TASK TO CARRY OUT.
Word for word, reproduce the records that follow.

────────────────────────────────────────

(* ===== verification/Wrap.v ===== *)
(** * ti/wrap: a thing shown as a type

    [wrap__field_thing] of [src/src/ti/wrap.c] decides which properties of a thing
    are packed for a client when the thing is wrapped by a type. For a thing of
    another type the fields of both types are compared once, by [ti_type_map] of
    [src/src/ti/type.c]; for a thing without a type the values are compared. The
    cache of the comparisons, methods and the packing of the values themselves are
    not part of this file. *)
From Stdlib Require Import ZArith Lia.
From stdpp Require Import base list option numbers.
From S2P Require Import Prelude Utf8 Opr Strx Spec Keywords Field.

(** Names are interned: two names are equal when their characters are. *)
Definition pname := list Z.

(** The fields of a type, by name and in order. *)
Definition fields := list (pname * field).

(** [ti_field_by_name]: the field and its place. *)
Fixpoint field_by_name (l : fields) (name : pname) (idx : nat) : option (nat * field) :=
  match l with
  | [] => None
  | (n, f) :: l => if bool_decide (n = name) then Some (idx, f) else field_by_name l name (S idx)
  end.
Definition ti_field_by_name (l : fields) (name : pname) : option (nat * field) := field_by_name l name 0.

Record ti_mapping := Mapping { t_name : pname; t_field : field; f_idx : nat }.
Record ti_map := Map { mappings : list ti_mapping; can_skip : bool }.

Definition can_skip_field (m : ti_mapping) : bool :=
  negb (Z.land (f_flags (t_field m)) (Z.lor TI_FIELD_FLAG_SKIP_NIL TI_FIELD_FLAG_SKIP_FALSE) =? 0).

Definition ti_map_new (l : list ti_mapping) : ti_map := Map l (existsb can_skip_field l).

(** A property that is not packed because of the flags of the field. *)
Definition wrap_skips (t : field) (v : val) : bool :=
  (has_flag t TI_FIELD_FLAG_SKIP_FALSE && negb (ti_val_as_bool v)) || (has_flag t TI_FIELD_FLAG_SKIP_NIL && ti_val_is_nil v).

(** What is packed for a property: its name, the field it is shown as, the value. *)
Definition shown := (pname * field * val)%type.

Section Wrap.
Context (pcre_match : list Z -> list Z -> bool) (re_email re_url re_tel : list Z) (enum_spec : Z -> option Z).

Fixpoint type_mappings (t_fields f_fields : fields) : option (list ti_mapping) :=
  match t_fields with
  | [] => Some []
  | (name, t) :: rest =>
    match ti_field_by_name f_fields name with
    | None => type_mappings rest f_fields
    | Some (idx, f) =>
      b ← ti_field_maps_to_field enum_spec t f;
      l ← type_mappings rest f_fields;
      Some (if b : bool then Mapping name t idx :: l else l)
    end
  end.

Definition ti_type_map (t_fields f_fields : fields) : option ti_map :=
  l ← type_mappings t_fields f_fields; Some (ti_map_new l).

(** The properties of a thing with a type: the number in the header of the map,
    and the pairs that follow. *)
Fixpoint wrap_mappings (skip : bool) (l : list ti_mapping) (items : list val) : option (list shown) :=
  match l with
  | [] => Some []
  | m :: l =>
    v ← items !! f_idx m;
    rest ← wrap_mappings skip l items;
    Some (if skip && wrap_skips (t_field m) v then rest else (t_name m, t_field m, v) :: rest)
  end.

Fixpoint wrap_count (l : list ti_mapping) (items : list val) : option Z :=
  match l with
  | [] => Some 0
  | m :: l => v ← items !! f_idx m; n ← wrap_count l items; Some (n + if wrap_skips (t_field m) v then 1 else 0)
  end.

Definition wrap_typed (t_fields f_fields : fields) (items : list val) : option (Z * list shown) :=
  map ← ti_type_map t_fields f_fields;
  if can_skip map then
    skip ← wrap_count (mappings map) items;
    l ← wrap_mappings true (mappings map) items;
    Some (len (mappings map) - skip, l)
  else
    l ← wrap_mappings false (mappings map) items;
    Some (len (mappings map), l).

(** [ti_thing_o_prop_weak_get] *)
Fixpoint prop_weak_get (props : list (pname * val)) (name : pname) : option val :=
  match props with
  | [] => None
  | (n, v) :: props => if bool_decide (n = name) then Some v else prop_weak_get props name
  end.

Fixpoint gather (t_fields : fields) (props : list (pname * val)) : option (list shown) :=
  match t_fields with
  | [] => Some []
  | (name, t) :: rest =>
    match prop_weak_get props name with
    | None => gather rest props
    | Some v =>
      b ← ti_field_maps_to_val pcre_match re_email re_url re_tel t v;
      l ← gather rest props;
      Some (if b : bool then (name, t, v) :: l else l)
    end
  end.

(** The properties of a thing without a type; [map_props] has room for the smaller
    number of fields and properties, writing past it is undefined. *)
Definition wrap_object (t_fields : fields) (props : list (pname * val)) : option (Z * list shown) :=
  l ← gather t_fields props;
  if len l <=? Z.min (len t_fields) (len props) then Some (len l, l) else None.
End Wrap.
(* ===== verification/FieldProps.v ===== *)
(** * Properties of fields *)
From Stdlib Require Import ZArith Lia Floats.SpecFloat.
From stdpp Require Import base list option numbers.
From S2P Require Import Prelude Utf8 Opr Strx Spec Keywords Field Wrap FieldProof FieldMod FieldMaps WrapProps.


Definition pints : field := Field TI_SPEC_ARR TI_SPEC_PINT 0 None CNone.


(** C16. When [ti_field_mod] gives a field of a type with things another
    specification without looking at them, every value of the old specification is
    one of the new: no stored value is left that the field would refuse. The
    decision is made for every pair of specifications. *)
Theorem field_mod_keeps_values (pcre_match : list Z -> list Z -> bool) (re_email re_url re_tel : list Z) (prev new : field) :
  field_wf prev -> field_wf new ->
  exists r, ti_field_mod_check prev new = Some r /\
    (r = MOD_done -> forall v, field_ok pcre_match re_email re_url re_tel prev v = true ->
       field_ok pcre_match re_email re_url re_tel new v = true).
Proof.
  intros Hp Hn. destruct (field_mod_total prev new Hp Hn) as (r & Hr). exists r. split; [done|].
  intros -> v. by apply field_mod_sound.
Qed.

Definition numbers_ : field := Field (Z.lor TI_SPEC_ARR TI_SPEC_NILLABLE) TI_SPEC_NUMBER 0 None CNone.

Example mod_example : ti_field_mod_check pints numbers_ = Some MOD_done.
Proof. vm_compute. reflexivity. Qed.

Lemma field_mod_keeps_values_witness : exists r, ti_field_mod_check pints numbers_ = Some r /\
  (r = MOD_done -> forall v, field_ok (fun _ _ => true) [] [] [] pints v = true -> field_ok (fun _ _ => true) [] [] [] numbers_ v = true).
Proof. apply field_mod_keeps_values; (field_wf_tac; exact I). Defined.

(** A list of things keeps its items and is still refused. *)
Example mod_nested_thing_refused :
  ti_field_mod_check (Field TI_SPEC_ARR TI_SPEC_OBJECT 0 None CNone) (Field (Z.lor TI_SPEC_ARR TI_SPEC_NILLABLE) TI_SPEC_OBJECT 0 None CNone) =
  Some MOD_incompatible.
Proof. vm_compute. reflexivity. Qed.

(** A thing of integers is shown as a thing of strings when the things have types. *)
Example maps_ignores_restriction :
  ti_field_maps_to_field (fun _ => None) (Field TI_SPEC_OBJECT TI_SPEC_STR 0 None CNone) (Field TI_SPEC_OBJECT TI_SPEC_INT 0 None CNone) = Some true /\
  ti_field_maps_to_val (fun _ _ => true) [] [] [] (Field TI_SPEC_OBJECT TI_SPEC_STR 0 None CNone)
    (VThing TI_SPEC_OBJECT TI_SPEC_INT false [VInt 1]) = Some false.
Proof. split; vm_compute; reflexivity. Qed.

────────────────────────────────────────

SOLUTION TO THIS TASK.
(* ===== verification/Wrap.v ===== *)
(** * ti/wrap: a thing shown as a type

    [wrap__field_thing] of [src/src/ti/wrap.c] decides which properties of a thing
    are packed for a client when the thing is wrapped by a type. For a thing of
    another type the fields of both types are compared once, by [ti_type_map] of
    [src/src/ti/type.c]; for a thing without a type the values are compared. The
    cache of the comparisons, methods and the packing of the values themselves are
    not part of this file. *)
From Stdlib Require Import ZArith Lia.
From stdpp Require Import base list option numbers.
From S2P Require Import Prelude Utf8 Opr Strx Spec Keywords Field.

(** Names are interned: two names are equal when their characters are. *)
Definition pname := list Z.

(** The fields of a type, by name and in order. *)
Definition fields := list (pname * field).

(** [ti_field_by_name]: the field and its place. *)
Fixpoint field_by_name (l : fields) (name : pname) (idx : nat) : option (nat * field) :=
  match l with
  | [] => None
  | (n, f) :: l => if bool_decide (n = name) then Some (idx, f) else field_by_name l name (S idx)
  end.
Definition ti_field_by_name (l : fields) (name : pname) : option (nat * field) := field_by_name l name 0.

Record ti_mapping := Mapping { t_name : pname; t_field : field; f_idx : nat }.
Record ti_map := Map { mappings : list ti_mapping; can_skip : bool }.

Definition can_skip_field (m : ti_mapping) : bool :=
  negb (Z.land (f_flags (t_field m)) (Z.lor TI_FIELD_FLAG_SKIP_NIL TI_FIELD_FLAG_SKIP_FALSE) =? 0).

Definition ti_map_new (l : list ti_mapping) : ti_map := Map l (existsb can_skip_field l).

(** A property that is not packed because of the flags of the field. *)
Definition wrap_skips (t : field) (v : val) : bool :=
  (has_flag t TI_FIELD_FLAG_SKIP_FALSE && negb (ti_val_as_bool v)) || (has_flag t TI_FIELD_FLAG_SKIP_NIL && ti_val_is_nil v).

(** What is packed for a property: its name, the field it is shown as, the value. *)
Definition shown := (pname * field * val)%type.

Section Wrap.
Context (pcre_match : list Z -> list Z -> bool) (re_email re_url re_tel : list Z) (enum_spec : Z -> option Z).

Fixpoint type_mappings (t_fields f_fields : fields) : option (list ti_mapping) :=
  match t_fields with
  | [] => Some []
  | (name, t) :: rest =>
    match ti_field_by_name f_fields name with
    | None => type_mappings rest f_fields
    | Some (idx, f) =>
      b ← ti_field_maps_to_field enum_spec t f;
      l ← type_mappings rest f_fields;
      Some (if b : bool then Mapping name t idx :: l else l)
    end
  end.

Definition ti_type_map (t_fields f_fields : fields) : option ti_map :=
  l ← type_mappings t_fields f_fields; Some (ti_map_new l).

(** The properties of a thing with a type: the number in the header of the map,
    and the pairs that follow. *)
Fixpoint wrap_mappings (skip : bool) (l : list ti_mapping) (items : list val) : option (list shown) :=
  match l with
  | [] => Some []
  | m :: l =>
    v ← items !! f_idx m;
    rest ← wrap_mappings skip l items;
    Some (if skip && wrap_skips (t_field m) v then rest else (t_name m, t_field m, v) :: rest)
  end.

Fixpoint wrap_count (l : list ti_mapping) (items : list val) : option Z :=
  match l with
  | [] => Some 0
  | m :: l => v ← items !! f_idx m; n ← wrap_count l items; Some (n + if wrap_skips (t_field m) v then 1 else 0)
  end.

Definition wrap_typed (t_fields f_fields : fields) (items : list val) : option (Z * list shown) :=
  map ← ti_type_map t_fields f_fields;
  if can_skip map then
    skip ← wrap_count (mappings map) items;
    l ← wrap_mappings true (mappings map) items;
    Some (len (mappings map) - skip, l)
  else
    l ← wrap_mappings false (mappings map) items;
    Some (len (mappings map), l).

(** [ti_thing_o_prop_weak_get] *)
Fixpoint prop_weak_get (props : list (pname * val)) (name : pname) : option val :=
  match props with
  | [] => None
  | (n, v) :: props => if bool_decide (n = name) then Some v else prop_weak_get props name
  end.

Fixpoint gather (t_fields : fields) (props : list (pname * val)) : option (list shown) :=
  match t_fields with
  | [] => Some []
  | (name, t) :: rest =>
    match prop_weak_get props name with
    | None => gather rest props
    | Some v =>
      b ← ti_field_maps_to_val pcre_match re_email re_url re_tel t v;
      l ← gather rest props;
      Some (if b : bool then (name, t, v) :: l else l)
    end
  end.

(** The properties of a thing without a type; [map_props] has room for the smaller
    number of fields and properties, writing past it is undefined. *)
Definition wrap_object (t_fields : fields) (props : list (pname * val)) : option (Z * list shown) :=
  l ← gather t_fields props;
  if len l <=? Z.min (len t_fields) (len props) then Some (len l, l) else None.
End Wrap.
(* ===== verification/FieldProps.v ===== *)
(** * Properties of fields *)
From Stdlib Require Import ZArith Lia Floats.SpecFloat.
From stdpp Require Import base list option numbers.
From S2P Require Import Prelude Utf8 Opr Strx Spec Keywords Field Wrap FieldProof FieldMod FieldMaps WrapProps.


Definition pints : field := Field TI_SPEC_ARR TI_SPEC_PINT 0 None CNone.


(** C16. When [ti_field_mod] gives a field of a type with things another
    specification without looking at them, every value of the old specification is
    one of the new: no stored value is left that the field would refuse. The
    decision is made for every pair of specifications. *)
Theorem field_mod_keeps_values (pcre_match : list Z -> list Z -> bool) (re_email re_url re_tel : list Z) (prev new : field) :
  field_wf prev -> field_wf new ->
  exists r, ti_field_mod_check prev new = Some r /\
    (r = MOD_done -> forall v, field_ok pcre_match re_email re_url re_tel prev v = true ->
       field_ok pcre_match re_email re_url re_tel new v = true).
Proof.
  intros Hp Hn. destruct (field_mod_total prev new Hp Hn) as (r & Hr). exists r. split; [done|].
  intros -> v. by apply field_mod_sound.
Qed.

Definition numbers_ : field := Field (Z.lor TI_SPEC_ARR TI_SPEC_NILLABLE) TI_SPEC_NUMBER 0 None CNone.

Example mod_example : ti_field_mod_check pints numbers_ = Some MOD_done.
Proof. vm_compute. reflexivity. Qed.

Lemma field_mod_keeps_values_witness : exists r, ti_field_mod_check pints numbers_ = Some r /\
  (r = MOD_done -> forall v, field_ok (fun _ _ => true) [] [] [] pints v = true -> field_ok (fun _ _ => true) [] [] [] numbers_ v = true).
Proof. apply field_mod_keeps_values; (field_wf_tac; exact I). Defined.

(** A list of things keeps its items and is still refused. *)
Example mod_nested_thing_refused :
  ti_field_mod_check (Field TI_SPEC_ARR TI_SPEC_OBJECT 0 None CNone) (Field (Z.lor TI_SPEC_ARR TI_SPEC_NILLABLE) TI_SPEC_OBJECT 0 None CNone) =
  Some MOD_incompatible.
Proof. vm_compute. reflexivity. Qed.

(** A thing of integers is shown as a thing of strings when the things have types. *)
Example maps_ignores_restriction :
  ti_field_maps_to_field (fun _ => None) (Field TI_SPEC_OBJECT TI_SPEC_STR 0 None CNone) (Field TI_SPEC_OBJECT TI_SPEC_INT 0 None CNone) = Some true /\
  ti_field_maps_to_val (fun _ _ => true) [] [] [] (Field TI_SPEC_OBJECT TI_SPEC_STR 0 None CNone)
    (VThing TI_SPEC_OBJECT TI_SPEC_INT false [VInt 1]) = Some false.
Proof. split; vm_compute; reflexivity. Qed.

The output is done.